Neonatal CPAP will provide the right airways for lung art forms, which are almost always pre-existing. These art forms have narrower nasal airways than the long, narrow ones found in adults. They are also smaller and more difficult to insulate than adult lungs. They need oxygen to survive. If the lungs cannot supply the blood and oxygen required, the neonate can become gravely ill and even death.
There are many options, but mechanical ventilation is probably the best. Since the 1970s when a non-ventilated room was introduced, mechanical ventilation has been used for the ventilation of neonates’ lung. This method is poor at insulation of the airways in neonates requiring special medical care. A pressurized mask/applica is the best option to ensure proper air flow and maintain consistent internal pressure. It is crucial that the mask offers good peripheral vision.

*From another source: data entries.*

(* ===== verification/Signature.v ===== *)
(** * Signature: what account signatures cover ([signature.rs], [dotns.rs])

    The messages a candidate signs, the form a runtime accepts them in, and the
    validity window of a dotNS reservation signature.  [sr25519_verify] is the
    verification of [subxt_signer]; the SCALE encodings are those of
    [parity-scale-codec], used through the interface [Scale], of which only that
    an encoding can be read back in front of anything ([ScaleLaws]) matters. *)

From S2P Require Import Prelude Strings Schema Lease Outbox.

#[local] Open Scope Z_scope.

Module Signature.

Export Outbox.

(** ** [signature.rs] *)

Definition POP_REGISTER_PREFIX : bytes := as_bytes "pop:people-lite:register using".

Inductive AccountSignatureForm :=
| Plain
| InContext (context : bytes).

(** A [SigningContext] constant that is not 32 bytes is read as absent. *)
Definition form_from_constant (value : option bytes) : AccountSignatureForm :=
  match value with
  | Some b => if decide (length b = 32%nat) then InContext b else Plain
  | None => Plain
  end.

Definition candidate_message (candidate_pubkey ring_key : bytes) : bytes :=
  POP_REGISTER_PREFIX ++ candidate_pubkey ++ ring_key.

Definition signed_payload (form : AccountSignatureForm) (message : bytes) : bytes :=
  match form with Plain => [] | InContext context => context end ++ message.

Section verify.
Context (sr25519_verify : bytes -> bytes -> bytes -> bool).

Definition verify_account_signature (signature message signer : bytes)
    (form : AccountSignatureForm) : bool :=
  if decide (length signature = 64%nat)
  then sr25519_verify signature (signed_payload form message) signer
  else false.

Definition verify_candidate_signature (candidate_pubkey signature ring_key : bytes)
    (form : AccountSignatureForm) : bool :=
  verify_account_signature signature (candidate_message candidate_pubkey ring_key)
    candidate_pubkey form.
End verify.

(** ** [dotns.rs] *)

Definition RESERVE_MSG_PREFIX : bytes := as_bytes "pop:dotns-gateway:reserve".

Definition lite_base (lite_label : string) : string :=
  match split_once "." lite_label with
  | Some (base, _) => base
  | None => lite_label
  end.

(** [Encode] for byte strings, optional byte strings and [u64]. *)
Class Scale := {
  encode_bytes : bytes -> bytes;
  encode_option : option bytes -> bytes;
  encode_u64 : Z -> bytes;
}.

(** Each encoding can be read back in front of any continuation. *)
Class ScaleLaws `{!Scale} := {
  encode_bytes_inj a b x y : encode_bytes a ++ x = encode_bytes b ++ y -> a = b /\ x = y;
  encode_option_inj a b x y : encode_option a ++ x = encode_option b ++ y -> a = b /\ x = y;
  encode_u64_inj a b x y :
    0 <= a -> 0 <= b -> encode_u64 a ++ x = encode_u64 b ++ y -> a = b /\ x = y;
}.

Section dotns.
Context `{!Scale}.

Definition reservation_message (candidate attester username_base chat_key : bytes)
    (reserved_base_label : option bytes) (signed_at : Z) : bytes :=
  encode_bytes RESERVE_MSG_PREFIX ++ candidate ++ attester ++ encode_bytes username_base
  ++ encode_bytes chat_key ++ encode_option reserved_base_label ++ encode_u64 signed_at.

Definition verify_reservation_signature (sr25519_verify : bytes -> bytes -> bytes -> bool)
    (signature candidate attester username_base chat_key : bytes)
    (reserved_base_label : option bytes) (signed_at : Z) (form : AccountSignatureForm) : bool :=
  verify_account_signature sr25519_verify signature
    (reservation_message candidate attester username_base chat_key reserved_base_label signed_at)
    candidate form.
End dotns.

(** [signed_at.saturating_add_unsigned(max_validity_secs)]. *)
Definition reservation_expired (signed_at max_validity_secs now : Z) : bool :=
  i64_saturating_add signed_at max_validity_secs <? now.

(** ** Properties *)

(** A dotNS signature authorises exactly one reservation: two reservation
    messages over 32-byte accounts are equal only if they agree on the candidate,
    the attester, the base name, the chat key, the reserved name and the signing
    time. *)
Theorem reservation_message_unambiguous `{!Scale, !ScaleLaws}
    c a u k l t c' a' u' k' l' t' :
  length c = 32%nat -> length a = 32%nat -> length c' = 32%nat -> length a' = 32%nat ->
  0 <= t -> 0 <= t' ->
  reservation_message c a u k l t = reservation_message c' a' u' k' l' t' ->
  c = c' /\ a = a' /\ u = u' /\ k = k' /\ l = l' /\ t = t'.
Proof.
  intros Hc Ha Hc' Ha' Ht Ht'. unfold reservation_message.
  intros [_ Hm]%encode_bytes_inj.
  apply app_inj_1 in Hm as [-> Hm]; [|lia]. apply app_inj_1 in Hm as [-> Hm]; [|lia].
  apply encode_bytes_inj in Hm as [-> Hm]. apply encode_bytes_inj in Hm as [-> Hm].
  apply encode_option_inj in Hm as [-> Hm].
  destruct (encode_u64_inj t t' [] [] Ht Ht') as [-> _]; [by rewrite !app_nil_r|]. done.
Qed.

(** A candidate signature binds the candidate to one ring-VRF key, and the
    two forms of a message never coincide with a change of key: for a given form,
    equal signed payloads over 32-byte candidates mean the same candidate and the
    same ring-VRF key. *)
Theorem candidate_payload_unambiguous form c k c' k' :
  length c = 32%nat -> length c' = 32%nat ->
  signed_payload form (candidate_message c k) = signed_payload form (candidate_message c' k') ->
  c = c' /\ k = k'.
Proof.
  intros Hc Hc' H. unfold signed_payload, candidate_message in H.
  apply app_inv_head in H. apply app_inv_head in H. apply app_inj_1 in H; [done|lia].
Qed.

(** *** Witnesses *)

Definition unary (b : bytes) : bytes := replicate (length b) 1 ++ [0] ++ b.

#[local] Instance demo_scale : Scale := {|
  encode_bytes := unary;
  encode_option o := match o with None => [0] | Some b => 1 :: unary b end;
  encode_u64 n := replicate (Z.to_nat n) 1 ++ [0];
|}.

Lemma replicate_sep n m (x y : bytes) :
  replicate n 1 ++ 0 :: x = replicate m 1 ++ 0 :: y -> n = m /\ x = y.
Proof.
  revert m; induction n as [|n IH]; intros [|m] H; simplify_eq/=; try done.
  apply IH in H as [-> ->]. done.
Qed.

Lemma unary_inj a b x y : unary a ++ x = unary b ++ y -> a = b /\ x = y.
Proof.
  unfold unary. rewrite <-!app_assoc. intros [Hl H]%replicate_sep. by apply app_inj_1 in H.
Qed.

#[local] Instance demo_scale_laws : ScaleLaws.
Proof.
  split.
  - exact unary_inj.
  - intros [a|] [b|] x y H; simplify_eq/=; try done. by apply unary_inj in H as [-> ->].
  - intros a b x y Ha Hb H. simpl in H. rewrite <-!app_assoc in H.
    apply replicate_sep in H as [H ->]. split; [lia|done].
Qed.

Lemma reservation_message_unambiguous_witness :
  reservation_message (replicate 32 1) (replicate 32 2) [3] [4] None 5 =
  reservation_message (replicate 32 1) (replicate 32 2) [3] [4] None 5 /\ (5 : Z) = 5.
Proof.
  split; [reflexivity|].
  apply (reservation_message_unambiguous (replicate 32 1) (replicate 32 2) [3] [4] None 5
           (replicate 32 1) (replicate 32 2) [3] [4] None 5); try reflexivity; discriminate.
Defined.

Lemma candidate_payload_unambiguous_witness :
  replicate 32 1 = replicate 32 1 /\ ([9] : bytes) = [9].
Proof.
  apply (candidate_payload_unambiguous (InContext [7]) (replicate 32 1) [9] (replicate 32 1) [9]);
    reflexivity.
Defined.

End Signature.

This mask has two windows. The infant will have one window in front of his nose. A second window extends along the side of his nose and up to the top of his nose. This allows the infant’s nose to open and allows them to breathe easily into both of their nostrils. The masks protect the infant from dust particles entering his nose and mouth. This can be extremely beneficial for premature babies, since respiratory infections are very common in very young kids.
The mask should have sufficient pressure to keep the air moving, in addition to the benefits of better circulation. Each mask has a different pressure. Some masks are more powerful than others. This depends on the age of the individual patient and their general health. A ventilator-based respirator mask is better for newborns than masks which have separate airways. For older infants it is better to have ventilation outlets at the rear of the mask.
CPAP Masks can provide enough function for many neonates through their first year of full-term life if taken care of. Although it’s not possible for all patients with severe disabilities this may be an option. Proper ventilation for healthy breathing is important for many neonates. If your baby does NOT require CPAP for the first 8 weeks of their lives, a visit with a neonatologist (or specialist) may be able help you find an alternative. Closed Suction System You will regret not having CPAP during your baby’s initial months. However, non-tertiary facilities can offer the best care. If you would like know more about this process then you can check various online sites such as hsi-med.com/en for information.